Could that be an element that added to the great success of the original 1996 “Scream” film? It didn’t just relegate old age to the role of villain. It completely dispensed with old age entirely. It created a story in which the protagonist and antagonist were both young people dealing with their own issues in isolation from the adults around them.

(Although in classic gothic tradition the specific problems of the young generation were the consequences of their elders. In the first “Scream” the antagonist Billy was dealing with his mother and father having broken up because his father had an affair with Sidney’s mother.)


So. I completely overlooked what seems to be a critical point about the original 1996 “Scream” movie. That film wasn’t youth-versus-age at all, it was youth-versus-youth.

And that aspect of the film—in comparison to other big money-makers in the horror-thriller genre—is so unique that it may reasonably be thought of as a key element of the film.

And beyond just me overlooking that critical point, even the filmmakers themselves seemed to have ignored that particular point, because the Scream saga immediately went back to youth-versus-age conflicts.

And the endless “Scream” copycats also didn’t dwell on youth-versus-youth themes. “I Know What You Did Last Summer,” for instance, was teenagers battling an old man. “Cherry Falls” was a teenage girl versus her demented English teacher. Even when the writer and director and producer of “Scream” tried to copy themselves—in the teen/young adult werewolf movie “Cursed”—they didn’t create a youth versus youth plot, but rather made a werewolf movie that turned out to be a young woman struggling against an “old” and established werewolf. A youth versus age theme.


Isn’t that strange?


The Scream saga itself started with a movie in which “age” and old people were practically irrelevant, and the central conflict was young people dealing with young people. Then in sequels the filmmakers re-defined the central conflict to ‘standard’ youth-versus-age conflicts. Then—almost freakily—the filmmakers created a movie in “Scream 4” were old age is presented as destroying youth. What the hell?

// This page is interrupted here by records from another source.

(** X16.  On a frame of [h] rows and [w] columns, both at least 1: a
    quarter turn, to the right or to the left, gives a frame of [w] rows
    and [h] columns; a left turn
    after a right turn, or a right turn after a left turn, shows the
    frame exactly as it was; two right turns show what a vertical flip
    followed by a horizontal flip shows; four right turns show the frame
    as it was. *)
Theorem quarter_turns_compose : forall s img h w,
  current_image s = Some img ->
  has_shape h w img -> (0 < h)%nat -> (0 < w)%nat ->
  (exists turned,
     current_image (rotate_right s) = Some turned /\ has_shape w h turned) /\
  (exists turned,
     current_image (rotate_left s) = Some turned /\ has_shape w h turned) /\
  current_image (rotate_left (rotate_right s)) = Some img /\
  current_image (rotate_right (rotate_left s)) = Some img /\
  current_image (rotate_right (rotate_right s)) =
    current_image (flip_horizontal (flip_vertical s)) /\
  current_image (rotate_right (rotate_right (rotate_right (rotate_right s)))) =
    Some img.
Proof.
  intros s img h w Hc Hs Hh Hw.
  assert (Hthen : forall f g,
            current_image (saved_edit g (saved_edit f s)) = Some (g (f img))).
  { intros f g.
    destruct (saved_edit_fields f s img Hc) as (Hc1 & _).
    destruct (saved_edit_fields g (saved_edit f s) (f img) Hc1) as (Hc2 & _).
    exact Hc2. }
  destruct (rotate_compose img h w Hs Hh Hw) as (Hlr & Hrl & Hrr & Hsr & Hsl).
  split; [|split; [|split; [|split; [|split]]]].
  - exists (rotate ROTATE_90_CLOCKWISE img). split; [|exact Hsr].
    unfold rotate_right. apply (saved_edit_fields _ s img Hc).
  - exists (rotate ROTATE_90_COUNTERCLOCKWISE img). split; [|exact Hsl].
    unfold rotate_left. apply (saved_edit_fields _ s img Hc).
  - unfold rotate_left, rotate_right. rewrite Hthen, Hlr. reflexivity.
  - unfold rotate_left, rotate_right. rewrite Hthen, Hrl. reflexivity.
  - unfold rotate_right, flip_horizontal, flip_vertical.
    rewrite !Hthen, Hrr. reflexivity.
  - unfold rotate_right.
    destruct (saved_edit_fields (rotate ROTATE_90_CLOCKWISE) s img Hc) as (Hc1 & _).
    destruct (saved_edit_fields (rotate ROTATE_90_CLOCKWISE) _ _ Hc1) as (Hc2 & _).
    destruct (saved_edit_fields (rotate ROTATE_90_CLOCKWISE) _ _ Hc2) as (Hc3 & _).
    destruct (saved_edit_fields (rotate ROTATE_90_CLOCKWISE) _ _ Hc3) as (Hc4 & _).
    rewrite Hc4. f_equal. rewrite Hrr.
    assert (Hs2 : has_shape h w (flip 1 (flip 0 img)))
      by (apply flips_keep_shape, flips_keep_shape, Hs).
    destruct (rotate_compose _ h w Hs2 Hh Hw) as (_ & _ & Hrr2 & _).
    rewrite Hrr2.
    destruct img as [rows|rows]; simpl; f_equal; unfold flip_rows; simpl;
      rewrite map_rev, map_rev_involutive; apply rev_involutive.
Qed.

Lemma call_keeps_dirty : forall m s,
  has_unsaved_changes s = true -> has_unsaved_changes (call m s) = true.
Proof. intros m s H. destruct m; simpl; frame_solve. Qed.

Lemma step_keeps_dirty : forall e s,
  clears_dirty_flag e = false ->
  has_unsaved_changes s = true ->
  has_unsaved_changes (step s e) = true.
Proof.
  intros e s He Hs.
  destruct e as [[img|]|[|]|m|v|v|v|v| |c]; simpl in He; try discriminate; simpl.
  - exact Hs.
  - frame_solve.
  - apply call_keeps_dirty, Hs.
  - exact (eq_trans (bypassing_step_keeps_flag (MoveBrightness v) s eq_refl) Hs).
  - exact (eq_trans (bypassing_step_keeps_flag (MoveContrast v) s eq_refl) Hs).
  - exact (eq_trans (bypassing_step_keeps_flag (MoveSaturation v) s eq_refl) Hs).
  - exact (eq_trans (bypassing_step_keeps_flag (MoveHue v) s eq_refl) Hs).
  - exact (eq_trans (reset_adjustments_keeps_flag s) Hs).
  - unfold handle_command.
    assert (Hlog : has_unsaved_changes (log_command c s) = true) by exact Hs.
    destruct (interpret fuzz_ratio (lower (strip c))) as [[key|n|n|n|n]|];
      unfold perform.
    + destruct (commands_get key commands); [apply call_keeps_dirty|]; exact Hlog.
    + exact (eq_trans (bypassing_step_keeps_flag (MoveBrightness n) (log_command c s) eq_refl) Hlog).
    + exact (eq_trans (bypassing_step_keeps_flag (MoveContrast n) (log_command c s) eq_refl) Hlog).
    + exact (eq_trans (bypassing_step_keeps_flag (MoveSaturation n) (log_command c s) eq_refl) Hlog).
    + exact (eq_trans (bypassing_step_keeps_flag (MoveHue n) (log_command c s) eq_refl) Hlog).
    + exact Hlog.
Qed.

(** X22.  Once a session has unsaved changes, it keeps them until a
    successful save or a successful load: no edit, adjustment, undo, redo
    or voice command clears the flag, not even undoing every edit.  Until
    then closing asks, and the answer "No" keeps the window open. *)
Theorem unsaved_changes_last_until_save_or_load : forall events s,
  has_unsaved_changes s = true ->
  forallb (fun e => negb (clears_dirty_flag e)) events = true ->
  has_unsaved_changes (run events s) = true /\
  closeEvent false (run events s) = CloseIgnored /\
  closeEvent true (run events s) = CloseAccepted.
Proof.
  intros events s Hs Hev.
  assert (H : has_unsaved_changes (run events s) = true).
  { revert s Hs. unfold run.
    induction events as [|e events IH]; intros s Hs; simpl; [exact Hs|].
    simpl in Hev. apply andb_true_iff in Hev. destruct Hev as [He Hev].
    apply IH; [exact Hev|]. apply step_keeps_dirty; [|exact Hs].
    destruct (clears_dirty_flag e); [discriminate | reflexivity]. }
  unfold closeEvent. rewrite H. repeat split.
Qed.
(** X5.  The refresh endpoint looks at the kind before anything else: the
    access token of a pair issued by a successful login, presented to it
    while the token lives, is refused with 400 "Invalid refresh token",
    whatever the table holds. *)
Theorem refresh_rejects_access_token `{Primitives} (settings : Settings) (now t : Z)
    (user_data : UserLogin) (db db' any : list User) (tok : Token) :
  login_user settings now user_data db = Return (tok, db') →
  t ≤ now + 60 * ACCESS_TOKEN_EXPIRE_MINUTES settings →
  refresh_token settings t (t_access_token tok) any =
  Raise (HTTPException 400 "Invalid refresh token").
Proof.
  intros Hrun Hfresh.
  apply login_user_Return in Hrun as (u & _ & _ & _ & _ & _ & ->).
  destruct (decode_pair_access settings now t u Hfresh) as (c & Hdec & _ & Hty & _).
  eapply refresh_token_wrong_kind; [exact Hdec|]. by rewrite Hty.
Qed.

Lemma refresh_rejects_access_token_witness :
  @refresh_token sample_primitives cfg 600
    (t_access_token (@issue_pair sample_primitives cfg 500 alice)) [] =
  Raise (HTTPException 400 "Invalid refresh token").
Proof.
  apply (@refresh_rejects_access_token sample_primitives cfg 500 600
           alice_login sample_db
           (write_back (set_last_login alice 500) sample_db) []).
  - exact alice_login_run.
  - simpl. lia.
Defined.

(** X6.  Rotation without revocation.  After a successful login, the
    refresh token of the pair, presented at any instant of its lifetime
    and any number of times, is answered with a fresh pair for the same
    account when the account is active, and with 401 "User not found"
    when it is not; the refresh endpoint writes nothing. *)
Theorem login_then_refresh `{Primitives} (settings : Settings) (now t : Z)
    (user_data : UserLogin) (db db' : list User) (tok : Token) :
  login_user settings now user_data db = Return (tok, db') →
  (∀ r, r ∈ db → UUID_parse (uuid_str (u_id r)) = Some (u_id r)) →
  t ≤ now + 86400 * REFRESH_TOKEN_EXPIRE_DAYS settings →
  ∃ u', u' ∈ db' ∧ u_username u' = l_username user_data ∧
        refresh_token settings t (t_refresh_token tok) db' =
        if u_is_active u' then Return (issue_pair settings t u')
        else Raise (HTTPException 401 "User not found").
Proof.
  intros Hrun Hparse Hfresh.
  apply login_user_Return in Hrun as (u & Hu & Hsel & _ & -> & Hc & ->).
  destruct (decode_pair_refresh settings now t u Hfresh)
    as (c & Hdec & Hsub & Hty & _).
  assert (Hname : u_username u = l_username user_data).
  { assert (Hin : u ∈ filter (λ r, u_username r = l_username user_data) db)
      by (rewrite Hsel; apply list_elem_of_here).
    by apply list_elem_of_filter in Hin as [? _]. }
  assert (Hx : set_last_login u now ∈ write_back (set_last_login u now) db)
    by (by apply (write_back_elem _ u)).
  exists (set_last_login u now). split; [done|]. split; [done|].
  apply (refresh_token_found settings t _ _ c); try done.
  apply (UUID_of_sub c (u_id u)); [exact Hsub|by apply (Hparse u)].
Qed.

Lemma login_then_refresh_witness :
  let P := sample_primitives in
  let db' := write_back (set_last_login alice 500) sample_db in
  ∃ u', u' ∈ db' ∧ u_username u' = "alice" ∧
        @refresh_token P cfg 600000 (t_refresh_token (@issue_pair P cfg 500 alice)) db' =
        if u_is_active u' then Return (@issue_pair P cfg 600000 u')
        else Raise (HTTPException 401 "User not found").
Proof.
  intros P db'.
  apply (@login_then_refresh P cfg 500 600000 alice_login sample_db).
  - exact alice_login_run.
  - exact sample_db_ids_parse.
  - simpl. lia.
Defined.

(** X7.  A login that fails does not say why.  For a username the store
    takes (no NUL character): an unknown username, and a known username
    with a password the hasher tells apart from the stored one, raise the
    same exception, 401 "Incorrect username or password".  The one
    failure that differs is a password of more than 4096 characters for a
    known username: the hasher's size error leaves the handler, and the
    request is answered with status 500. *)
Theorem login_failures_are_alike `{Primitives} (settings : Settings) (now : Z)
    (user_data : UserLogin) (db : list User) :
  storable (l_username user_data) →
  let generic := Raise (HTTPException 401 "Incorrect username or password") in
  let too_long := ValueError "password exceeds maximum allowed size" in
  (l_username user_data ∉ u_username <$> db →
   login_user settings now user_data db = generic) ∧
  (∀ u, constraints db → u ∈ db → u_username u = l_username user_data →
        verify_password (l_password user_data) (u_password_hash u) = Return false →
        login_user settings now user_data db = generic) ∧
  (∀ u rounds salt chk,
        constraints db → u ∈ db → u_username u = l_username user_data →
        u_password_hash u = Mcf pbkdf2_sha256 rounds salt chk →
        ((py_len (l_password user_data) ≤ 4096)%nat →
         digest pbkdf2_sha256 rounds salt (l_password user_data) ≠ chk →
         login_user settings now user_data db = generic) ∧
        ((4096 < py_len (l_password user_data))%nat →
         login_user settings now user_data db = Raise too_long ∧
         response_status too_long = 500)).
Proof.
  intros _ generic too_long. subst generic too_long. unfold login_user.
  split; [|split].
  - intros Hnin. by rewrite (filter_col_miss u_username).
  - intros u (_ & _ & Hnames) Hu Hname Hpw. rewrite <- Hname.
    rewrite (filter_col_unique u_username) by done. simpl. by rewrite Hpw.
  - intros u rounds salt chk (_ & _ & Hnames) Hu Hname Hh. rewrite <- Hname.
    rewrite (filter_col_unique u_username) by done. simpl. rewrite Hh. split.
    + intros Hlen Hne. rewrite verify_password_pbkdf2 by done.
      by rewrite bool_decide_eq_false_2.
    + intros Hlen. by rewrite verify_password_pbkdf2_long.
Qed.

And although the first “Scream” was so influential in modern entertainment, very few films—in fact none come to mind—tried to copy the relatively simple characteristic of focusing only on a youth-versus-young conflict.

(I’m not even going to dwell on the observation that possibly the most successful comic strip of all time—Peanuts—didn’t even have adults in it.)


Anyway, so, I made a mistake in not thinking about this yesterday and bringing it up in some way. But I’m not alone in missing what should have been a particularly obvious point about a particularly influential story.


Psychology and art and entertainment are a strange threesome.